Limit of $x - \ln(x)$ as $x$ approaches $+\infty$

Question

To evaluate the limit of an even larger expression

$$ \lim_{x \to +\infty} \frac{\ln(\ln x)}{\ln(x - \ln x)} $$

I need to evaluate part of the denominator to determine whether I could apply L'Hôpital's Rule

$$ \lim_{x \to +\infty} x - \ln(x) $$

The problem is that I can't seem to manipulate the expression to the indeterminate forms $0/0$ or $\infty/\infty$. I was thinking of multiplying by $x/x$

$$ \lim_{x \to +\infty} \frac{x^2 - x\ln(x)}{x} $$

But then I get another indeterminate form $\infty - \infty$ in the numerator. I was also thinking that $x$ grows much faster than $\ln x$, so the limit obviously tends to $+\infty$ but I don't think that would fly with most people :)

Answer 1

If you may use derivatives, you can define

$$f(x) := x - \ln(x) $$

and note that $f(1) = 1$, hence $x>\ln(x)$ when $x = 1$.
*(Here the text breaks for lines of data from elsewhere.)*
(* ===== verification/ChatRun.v ===== *)
(** * ChatRun: what clients and the agent see of a conversation
    (crates/sheprd-acp/src/session.rs and its handlers)

    Every input keeps the clients in step with the transcript, what is kept within
    its bounds, and what the agent is told in line with what agent and clients
    asked for. *)

From Stdlib Require Import NArith Lia.
From stdpp Require Import base option strings list gmap sets sorting.
From S2P Require Import Prelude Transcript Display Project ChatSession ChatEmit.

Local Open Scope N_scope.

Module ChatRun.
Import Transcript Project ChatSession ChatEmit.

Section session.
Context {V : Type} {AJ : AcpJson V} {TJ : TagJson} {W : World} {cfg : Config}.

(** *** Clients that come *)

Lemma log_after l k n q : l.*1 = seqs k n → filter (λ x : N * Change, q < x.1) l = drop (N.to_nat (q + 1 - k)) l.
Proof.
  revert k n. induction l as [|[j c] l IH]; intros k n H; [by rewrite drop_nil|]. destruct n as [|n]; [done|].
  cbn [fmap list_fmap fst] in H. rewrite seqs_cons in H. injection H as Hj H. rewrite filter_cons, Hj. cbn [fst]. specialize (IH _ _ H). destruct (decide (q < k)) as [Hq|Hq].
  - replace (N.to_nat (q + 1 - k)) with 0%nat by lia. rewrite IH. replace (N.to_nat (q + 1 - (k + 1))) with 0%nat by lia. done.
  - replace (N.to_nat (q + 1 - k)) with (S (N.to_nat (q + 1 - (k + 1)))) by lia. exact IH.
Qed.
Now compute its derivative

$$f'(x) = 1 - \frac1x. $$

It should be clear that $f'(x)>0$ for all $x>1$ so the function is growing, i.e. the difference between $x$ and $\ln x$ gets larger and since $x> \ln x$ when $x = 1$ we can conclude that the difference increases without bound.

Answer 2

With asymptotic analysis, it's very simple:

$x-\ln x\sim_\infty x$, hence $\ln(x-\ln x)\sim_\infty\ln x$, so that $\ln(\ln x)=o(\ln x)=o(\ln(x-\ln x)$ and finally $$\frac{\ln\ln x}{\ln(x-\ln x)}\to 0 \enspace\text{as}\enspace x\to +\infty$$

Answer 3

The problem is very easy once we accept the standard limit $$\lim_{x \to \infty}\frac{\log x}{x} = 0$$ Clearly we have \begin{align} L &= \lim_{x \to \infty}\frac{\log \log x}{\log(x - \log x)}\notag\\ &= \lim_{x \to \infty}\dfrac{\log \log x}{\log x + \log\left(1 - \dfrac{\log x}{x}\right)}\notag\\ &= \lim_{x \to \infty}\frac{\log \log x}{\log x}\cdot\dfrac{1}{1 + \dfrac{\log\left(1 - \dfrac{\log x}{x}\right)}{\log x}}\notag\\ &= 0\notag \end{align}

Answer 4

You are correct to say that $x$ grows faster than $\log(x)$. And we need neither L'Hospital's Rule nor knowledge of derivatives to prove it.

In THIS ANSWER, I used only the limit definition of the exponential function and Bernoulli's Inequality to show that the logarithm function satisfies the inequalities

$$\frac{x-1}{x}\le \log(x)\le x-1 \tag 1$$

for $x>01$. Now, for any $\alpha$, $\log(x^{\alpha})=\alpha \log(x)$. Therefore, for $\alpha >0$ we have from $(1)$ we have

$$\frac{x^{\alpha}-1}{\alpha x^{\alpha}}\le \log(x)\le \frac{x^{\alpha}-1}{\alpha} \tag 2$$

Choosing $0<\alpha<1$ in $(2)$, we can assert

$$ x-\frac{x^{\alpha}-1}{\alpha x^{\alpha}} \ge \log(x)\ge x-\frac{x^{\alpha}-1}{\alpha}$$

whereupon applying the squeeze theorem proves the coveted limit

$$\lim_{x\to \infty}x-\log(x)=\infty $$

Answer 5

$x-\ln{x}=\ln{e^x}-\ln{x}=\ln{\frac{e^x}{x}}\,,$ and $\frac{e^x}{x}$ is in the form you want.